WHAT YOU ARE ASKED TO DO: Reply solely with the number of lines, in the records underneath, that include the word "Inductive".

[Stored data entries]

(** * Gaze pipeline: identifier classifier, nearest-timestamp locator,
      event aligner, gaze file loader, event files and sample report

    A shallow embedding of [Gaze/GazeDataLoader.py] and of
    [Gaze/DataWrangling_Dataviewer.py].

    Conventions of the embedding.
    - Numbers read from the CSV files (timestamps, durations, pupil sizes,
      velocities) are the exact rational values of the cells, in [Q].
      Comparison is exact; [nan] is represented separately where the code
      creates it (the [event] and [pupil_size] columns).
    - A Python exception is a value of [exn]; a computation that may raise
      has type [result A].
    - A pandas table is a list of rows, each carrying its index label; the
      row records hold the columns the code reads and the remaining columns
      as an uninterpreted payload. *)

From Equations Require Import Equations.
From Stdlib Require Import String Ascii.
From Stdlib Require Import Bool Arith ZArith QArith Qabs Lia Lqa List.
From Stdlib Require Import Permutation Sorted.
Import ListNotations.

Set Implicit Arguments.
Local Open Scope nat_scope.

(** ** Exceptions *)

Inductive exn : Type :=
| IndexError      (* indexing an array out of bounds *)
| ValueError_no_objects   (* pd.concat([]): "No objects to concatenate" *)
| ValueError_ambiguous    (* bool(Series): "The truth value of a Series is ambiguous" *)
| ValueError_int_literal  (* int(s): "invalid literal for int() with base 10" *)
| KeyError        (* a column name the table does not have *)
| ReadError.      (* pd.read_csv on an unreadable file *)

Inductive result (A : Type) : Type :=
| Ok (a : A)
| Raise (e : exn).
Arguments Ok {A} a.
Arguments Raise {A} e.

TASK OUTPUT: 2